細尾氏 大きな違いは女性の購入者の多さです。通常弊社ダイレクトショップでのイヤホンの購入者の女性の比率は全体の10%程度ですが、今回は30%近くとなっています。また多くの方がSNS(主にTwitter)でE500について知るまではfinalブランドをご存じなかったようでした。ASMR動画の分野に女性が多く、明確なメリットがあれば誰でもイヤホンを積極的に購入いただけるということがわかりました。
――そもそもバイノーラル音源に特化したのは、どのような理由だったのでしょうか?
細尾氏 元々はスマートフォンとの同梱を前提としておりましたので、YouTube等の動画サイトでASMR動画やVR動画を視聴する事を前提としていました。ただ、バイノーラル録音された音源は、聴き続けると疲労感がたまる報告も。それは、個人の耳の違いによるものだと考えられて来ましたが、私どもの研究で「それ以外にも重要な要素がある」という事がわかってきました。そうした研究結果に興味を持った大手企業から同社の製品の同梱品としてE500は企画されたため、バイノーラル音源、特に人の声の帯域に特化した製品となったという経緯です。
――では、E500は企画から開発、販売までどれくらいの期間があったのでしょうか。
細尾氏 製品としての開発期間は特に長くありませんが、バイノーラル音源に対して、個人の耳の形状に合わせて補正したデータを作成すれば理想的な聴取体験ができるのではないか? という初期の実験から数えますと5年以上を基礎研究に費やしています。
――5年! 苦労も多かったのではないでしょうか…。
細尾氏 基礎的なデータを採るための実験が最も苦労しました。測定の為の道具やソフトウエア等も開発する必要がありました。ユーザーの反応は概ねその際に立てた仮説に近いようで、携わったエンジニア達は安堵しております。
小規模な専業メーカーだからこそ「長期的視点かつ会社全体で利益を上げられる」
細尾氏 『final』のブランドコンセプトは「原理的に正しい事を追求する」。製品開発の理念は「世界最高の体験を実現する製品を作る。それを手の届く価格の製品でも実現させる」です。1974年に創業し、創業者の高井金盛が当時音質面でのアドバイザーをしていたSONYに別注したカートリッジを販売した頃から『final』ブランドが始まりました。主軸製品のターンテーブルやスピーカーなど各製品は極めて高額でしたが、満足度は高く、多くのお客様は納品した製品を修理しながら長く使い続けておられます。
――そして、10年ほど前から『final audio design』として自社のイヤホンの製造もスタート。理想の音とはどのように定まるのでしょうか。
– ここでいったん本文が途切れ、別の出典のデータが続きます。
(** * Category reconciliation and record transformation (V1 -> Vyco)

    A shallow embedding of the conversion core of the repository:
    - [modulos/mapeador_categorias.py] (class [MapeadorCategorias]),
    - [modulos/processador_dados.py]   (class [ProcessadorDados]),
    - [modulos/gerador_excel.py]       (methods [_garantir_colunas] and
      [_calcular_codigo_pai]).
    The module [Decompose] states the decomposition of a category label in
    the words of the specification; the properties follow the definitions.

    Python strings are sequences of Unicode code points, cell values are a
    small tagged union of the Python objects a spreadsheet column holds, and
    a pandas DataFrame is an index length with an ordered list of named
    columns.  Code that can raise runs in an error monad; [st.error] calls
    are collected in a log. *)

From Stdlib Require Import List NArith ZArith Bool Lia Ascii String Arith.
From Stdlib Require Import DecimalString Permutation Sorted.
Import ListNotations.

Set Implicit Arguments.

(* ===================================================================== *)
(** ** Python strings *)
(* ===================================================================== *)

Module PyStr.

(** A code point. *)
Definition char := N.

(** A Python [str]. *)
Definition str := list char.

Local Open Scope N_scope.
Lemma for_n_inv {A E} (body : A → outcome (result A E)) (P : A → Prop) fuel n a a' :
  (∀ a a', P a → body a = Ret (Ok a') → P a') →
  P a → for_n fuel n body a = Ret (Ok a') → P a'.
Proof.
  intros Hb. revert n a. induction fuel as [|fuel IH]; intros n a Ha; simpl;
    case_bool_decide; try (intros; by simplify_eq).
  intros (a'' & Hs & Hr)%try_outcome_Ok. eauto.
Qed.

(** A loop over an encoded list: [s l1] is the loop state after the items [l1]. *)
Lemma for_n_list {A B E} (body : A → outcome (result A E)) (s : list B → A) l fuel :
  (length l ≤ fuel)%nat →
  (∀ l1 x l2, l = l1 ++ x :: l2 → body (s l1) = Ret (Ok (s (l1 ++ [x])))) →
  for_n fuel (Z.of_nat (length l)) body (s []) = Ret (Ok (s l)).
Proof.
  intros Hf Hb.
  enough (∀ l2 l1 fuel, l = l1 ++ l2 → (length l2 ≤ fuel)%nat →
    for_n fuel (Z.of_nat (length l2)) body (s l1) = Ret (Ok (s l))) as Hgen by by apply Hgen.
  clear fuel Hf. induction l2 as [|x l2 IH]; intros l1 fuel Hl Hf; simpl in Hf.
  - rewrite app_nil_r in Hl. subst. by destruct fuel.
  - destruct fuel as [|fuel]; [lia|]. cbn [for_n]. rewrite bool_decide_false by (simpl; lia).
    rewrite (Hb l1 x l2 Hl). unfold try_outcome. cbn [mbind outcome_bind].
    replace (Z.of_nat (length (x :: l2)) - 1) with (Z.of_nat (length l2)) by (simpl; lia).
    apply IH; [by rewrite <-app_assoc|lia].
Qed.

#[global] Arguments for_n : simpl never.

(** ** Bytes *)

Abbreviation bytes := (list byte).

#[global] Instance byte_eq_dec : EqDecision byte := Byte.byte_eq_dec.
#[global] Instance byte_countable : Countable byte :=
  inj_countable Byte.to_N Byte.of_N Byte.of_to_N.

Definition byte_to_Z (b : byte) : Z := Z.of_N (Byte.to_N b).
Definition byte_of_Z (z : Z) : byte := default x00 (Byte.of_N (Z.to_N (z mod 256))).

Lemma byte_to_Z_bound b : 0 ≤ byte_to_Z b < 256.
Proof. unfold byte_to_Z. pose proof (Byte.to_N_bounded b). lia. Qed.

Lemma byte_to_of_Z z : byte_to_Z (byte_of_Z z) = z mod 256.
Proof.
  unfold byte_to_Z, byte_of_Z.
  pose proof (Z.mod_pos_bound z 256 ltac:(lia)).
  destruct (Byte.of_N (Z.to_N (z mod 256))) as [b|] eqn:E; simpl.
  - apply Byte.to_of_N in E. rewrite E. lia.
  - apply Byte.of_N_None_iff in E. lia.
Qed.

#[global] Instance byte_to_Z_inj : Inj (=) (=) byte_to_Z.
Proof.
  unfold byte_to_Z. intros a b E. apply N2Z.inj in E.
  assert (Some a = Some b) as [=]; [|done].
  by rewrite <-(Byte.of_to_N a), <-(Byte.of_to_N b), E.
Qed.

(** Big-endian encodings: [to_be_bytes] and [from_be_bytes]. *)
Fixpoint be_encode (n : nat) (z : Z) : bytes :=
  match n with
  | O => []
  | S n => byte_of_Z (Z.shiftr z (8 * Z.of_nat n)) :: be_encode n z
  end.

Definition be_decode (bs : bytes) : Z :=
  fold_left (λ acc b, acc * 256 + byte_to_Z b) bs 0.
細尾氏 私達は一般的に「人それぞれに違うと言われる好み」の大部分は科学で解明可能だと考えています。オーディオの世界では、音質は測定データに表せないという事を言い訳として、音質評価をある優れた個人に担わせています。しかし、それでは味付けの変化に留まり、想像を超える製品を生み出すことはできません。想像を超える体験は、素材や製造機器の開発といった根本的な部分からの開発を必要とします。しかし、そうした終わりの見えない開発は投資対効果の算定が難しく、多くの企業では行われなくなっています。
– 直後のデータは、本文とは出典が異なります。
(* ===== verification/Crypto.v ===== *)
(** * Keys, signatures, hashes and the byte traits

    Models rp-core/src/crypto.rs and rp-core/src/traits.rs.  The P-256 and
    SHA-256 implementations (crates [p256] and [sha2]) are not part of the
    repository: they are the operations of the class [Crypto], and what the code
    relies on is the class [CryptoLaws].  No injectivity of the hash is assumed:
    the theorems that need it conclude that two of the hashed messages collide.  [ToyCrypto] is a
    computable instance that satisfies every law; the witnesses use it. *)

From S2P Require Import Prelude.
From S2P Require Import Maps.

Class Crypto : Type := {
  VerifyingKey : Type;
  VerifyingKey_eq_dec :: EqDecision VerifyingKey;
  SigningKey : Type;
  Signature : Type;
  (** [key.to_encoded_point(true).as_bytes()]: the compressed SEC1 encoding *)
  to_encoded_point : VerifyingKey → bytes;
  (** [VerifyingKey::from_sec1_bytes].  It reads other encodings of a key than the one
      [to_encoded_point] writes, also some of the same length (the compact form of SEC1,
      with the tag 5). *)
  from_sec1_bytes : bytes → option VerifyingKey;
  (** [SigningKey::from_slice] *)
  signing_key_from_slice : bytes → option SigningKey;
  (** [SigningKey::verifying_key] *)
  signing_key_verifying_key : SigningKey → VerifyingKey;
  (** [Signer::sign] *)
  signing_key_sign : SigningKey → bytes → Signature;
  (** [Verifier::verify(..).is_ok()] *)
  verify : VerifyingKey → bytes → Signature → bool;
  (** [Signature::to_bytes] and [Signature::from_slice] *)
  signature_to_bytes : Signature → bytes;
  signature_from_slice : bytes → option Signature;
  (** [Sha256::new(); update(bytes); finalize()] *)
  Sha256_digest : bytes → bytes;
}.

Definition PUBLIC_KEY_SIZE : nat := 33.

Class CryptoLaws `{Crypto} : Prop := {
  length_to_encoded_point k : length (to_encoded_point k) = PUBLIC_KEY_SIZE;
  from_sec1_to_encoded_point k : from_sec1_bytes (to_encoded_point k) = Some k;
  length_Sha256_digest m : length (Sha256_digest m) = 32%nat;
  verify_sign sk m :
    verify (signing_key_verifying_key sk) m (signing_key_sign sk m) = true;
  signature_from_to_bytes s : signature_from_slice (signature_to_bytes s) = Some s;
  genesis_scalar_valid : is_Some (signing_key_from_slice (replicate 32 x01));
}.

(** ** traits.rs *)

Class ToBytes (A : Type) := to_bytes : A → bytes.
Class FromBytes (A : Type) := from_bytes : bytes → outcome (result A string).
#[global] Hint Mode ToBytes ! : typeclass_instances.

(** [impl ToBytes for u64] *)
#[global] Instance u64_ToBytes : ToBytes Z := u64_to_be_bytes.

(** [impl ToBytes for &'static str] *)
#[global] Instance str_ToBytes : ToBytes string := λ s,
  let raw := String.list_byte_of_string s in
  u64_to_be_bytes (usize_as_u64 (length raw)) ++ raw.

(** [impl<T: ToBytes> ToBytes for Vec<T>] *)
Definition vec_to_bytes {A} (item_to_bytes : A → bytes) (l : list A) : bytes :=
  u64_to_be_bytes (usize_as_u64 (length l)) ++ flat_map item_to_bytes l.
#[global] Instance vec_ToBytes `{ToBytes A} : ToBytes (list A) := vec_to_bytes to_bytes.

(** [impl ToBytes for [u8; 32]] and [impl ToBytes for Vec<u8>] *)
#[global] Instance bytes_ToBytes : ToBytes bytes := λ b, b.

Section crypto.
Context `{Crypto}.

(** ** crypto.rs *)

(** The [copy_from_slice] of the source needs the encoding to be 33 bytes long:
    that is [length_to_encoded_point]. *)
Definition verifying_key_to_bytes (key : VerifyingKey) : bytes := to_encoded_point key.

Definition verifying_key_bytes (key : VerifyingKey) : bytes := verifying_key_to_bytes key.

Definition verifying_key_from_bytes (b : bytes) : result VerifyingKey string :=
  match from_sec1_bytes b with
  | Some key => Ok key
  | None => Err "invalid verifying key"%string
  end.

Definition signing_key_from_bytes (b : bytes) : result SigningKey string :=
  match signing_key_from_slice b with
  | Some key => Ok key
  | None => Err "invalid signing key"%string
  end.

(** [.expect(..)] panics on an error. *)
Definition genesis_verifying_key : outcome VerifyingKey :=
  match signing_key_from_bytes (replicate 32 x01) with
  | Ok sk => Ret (signing_key_verifying_key sk)
  | Err _ => Panic
  end.

#[global] Instance VerifyingKey_ToBytes : ToBytes VerifyingKey := verifying_key_bytes.

(** [impl<T: ToBytes> Hashable for T] *)
Definition hash `{ToBytes A} (x : A) : bytes := Sha256_digest (to_bytes x).

(** The module [serde_verifying_key]: what it hands to the serializer, and how it
    reads back the byte string the deserializer produced. *)
Inductive de_error : Type :=
| invalid_length (len : nat) (expected : string)
| custom (message : string).

Definition serialize_verifying_key (key : VerifyingKey) : bytes := verifying_key_to_bytes key.

Definition deserialize_verifying_key (b : bytes) : result VerifyingKey de_error :=
  if bool_decide (length b = PUBLIC_KEY_SIZE)
  then map_err custom (verifying_key_from_bytes b)
  else Err (invalid_length (length b) "33-byte compressed P-256 public key"%string).

(** ** Collisions *)

(** Two messages that collide.  Collisions exist, since digests are short: what the
    theorems state is that, if a commitment fails, two particular messages (those
    that were hashed) are one. *)
Definition collides (x y : bytes) : Prop := x ≠ y ∧ Sha256_digest x = Sha256_digest y.

Definition collision_among (l : list bytes) : Prop := ∃ x y, x ∈ l ∧ y ∈ l ∧ collides x y.

Lemma Sha256_inj_or x y : Sha256_digest x = Sha256_digest y → x = y ∨ collides x y.
Proof. intros E. destruct (decide (x = y)); [auto|right; by split]. Qed.

Lemma collision_among_intro l x y : x ∈ l → y ∈ l → collides x y → collision_among l.
Proof. by exists x, y. Qed.

Lemma collision_among_mono l1 l2 : l1 ⊆ l2 → collision_among l1 → collision_among l2.
Proof. intros Hsub (x & y & ? & ? & ?). exists x, y. auto. Qed.

Context `{!CryptoLaws}.

Lemma length_verifying_key_to_bytes k : length (verifying_key_to_bytes k) = 33%nat.
Proof. apply length_to_encoded_point. Qed.

Lemma length_hash `{ToBytes A} (x : A) : length (hash x) = 32%nat.
Proof. apply length_Sha256_digest. Qed.

#[global] Instance verifying_key_to_bytes_inj : Inj (=) (=) verifying_key_to_bytes.
Proof.
  intros k1 k2 E. apply (f_equal from_sec1_bytes) in E. unfold verifying_key_to_bytes in E.
  rewrite !from_sec1_to_encoded_point in E. congruence.
Qed.

Lemma verifying_key_from_to_bytes k : verifying_key_from_bytes (verifying_key_to_bytes k) = Ok k.
Proof.
  unfold verifying_key_from_bytes, verifying_key_to_bytes. by rewrite from_sec1_to_encoded_point.
Qed.

Lemma genesis_verifying_key_Ret : ∃ k, genesis_verifying_key = Ret k.
Proof.
  unfold genesis_verifying_key, signing_key_from_bytes.
  destruct genesis_scalar_valid as [sk ->]. eauto.
Qed.
End crypto.

#[export] Hint Resolve length_verifying_key_to_bytes length_hash length_Sha256_digest : rust.

(** ** A computable instance

    A key is one byte, a signature carries the last byte of the digest and the
    signer, and the digest is a polynomial checksum. *)
Module ToyCrypto.
Definition encode_key (b : byte) : bytes := replicate 32 x02 ++ [b].
Definition decode_key (l : bytes) : option byte :=
  match last l with
  | Some b => if bool_decide (l = encode_key b) then Some b else None
  | None => None
  end.
(** A second encoding of the same keys, with the tag 5, is read but never written. *)
Definition compact_key (b : byte) : bytes := [x05] ++ replicate 31 x02 ++ [b].
Definition decode_point (l : bytes) : option byte :=
  match decode_key l, last l with
  | Some b, _ => Some b
  | None, Some b => if bool_decide (l = compact_key b) then Some b else None
  | None, None => None
  end.
Definition checksum (l : bytes) : Z :=
  fold_left (λ acc b, (acc * 257 + byte_to_Z b + 1) mod 18446744073709551557) l 0.
Definition digest (l : bytes) : bytes := be_encode 32 (checksum l).
Definition toy_sign (k : byte) (m : bytes) : byte * byte := (byte_of_Z (checksum m), k).
Definition encode_sig (s : byte * byte) : bytes := replicate 62 x00 ++ [s.1; s.2].
Definition decode_sig (l : bytes) : option (byte * byte) :=
  match drop 62 l with
  | [a; b] => if bool_decide (l = encode_sig (a, b)) then Some (a, b) else None
  | _ => None
  end.

#[export] Instance toy_crypto : Crypto := {|
  VerifyingKey := byte;
  SigningKey := byte;
  Signature := byte * byte;
  to_encoded_point := encode_key;
  from_sec1_bytes := decode_point;
  signing_key_from_slice l := last l;
  signing_key_verifying_key k := k;
  signing_key_sign := toy_sign;
  verify k m s := bool_decide (s = toy_sign k m);
  signature_to_bytes := encode_sig;
  signature_from_slice := decode_sig;
  Sha256_digest := digest;
|}.

Lemma decode_encode_sig s : decode_sig (encode_sig s) = Some s.
Proof.
  destruct s as [a b]. unfold decode_sig.
  change (drop 62 (encode_sig (a, b))) with [a; b]. cbv iota beta. by rewrite bool_decide_true.
Qed.

Lemma decode_encode_key k : decode_key (encode_key k) = Some k.
Proof.
  unfold decode_key. unfold encode_key at 1. rewrite last_snoc. cbv iota beta.
  by rewrite bool_decide_true.
Qed.

Lemma decode_encode_point k : decode_point (encode_key k) = Some k.
Proof. unfold decode_point. by rewrite decode_encode_key. Qed.

#[export] Instance toy_laws : CryptoLaws.
Proof.
  split.
  - done.
  - apply decode_encode_point.
  - intros m. apply length_be_encode.
  - intros sk m. by apply bool_decide_true.
  - apply decode_encode_sig.
  - eexists. reflexivity.
Qed.
End ToyCrypto.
――これらは大手ではない専業メーカーだからこそできることでしょうか。
細尾氏 大手メーカーはほとんどの場合、製品別に投資金額に対して1年間で幾ら利益をだしたかという指標であるROI(Return on Investment)で定められた利益率を達成する事に強く縛られています。その為、自社で開発するよりは、少数のマーケッターが企画することでスタッフ数を減らし、後は海外企業に開発から製造までを全て委託した方が利益率向上の面で合理的な選択となります。私達は会社規模が小さく、また専業メーカーであるため、製品ごとのROIではなく、長期的視点かつ会社全体で利益を上げる方法を選択する事が可能です。開発に長期間かける代わりに市場に長く評価され、長期間売上を維持する製品を世に出しやすくなっていると考えております。
――では、今回の「バイノーラル特化」のように時代の変化に合わせることと技術追求の両立についてはどのように意識されていますか?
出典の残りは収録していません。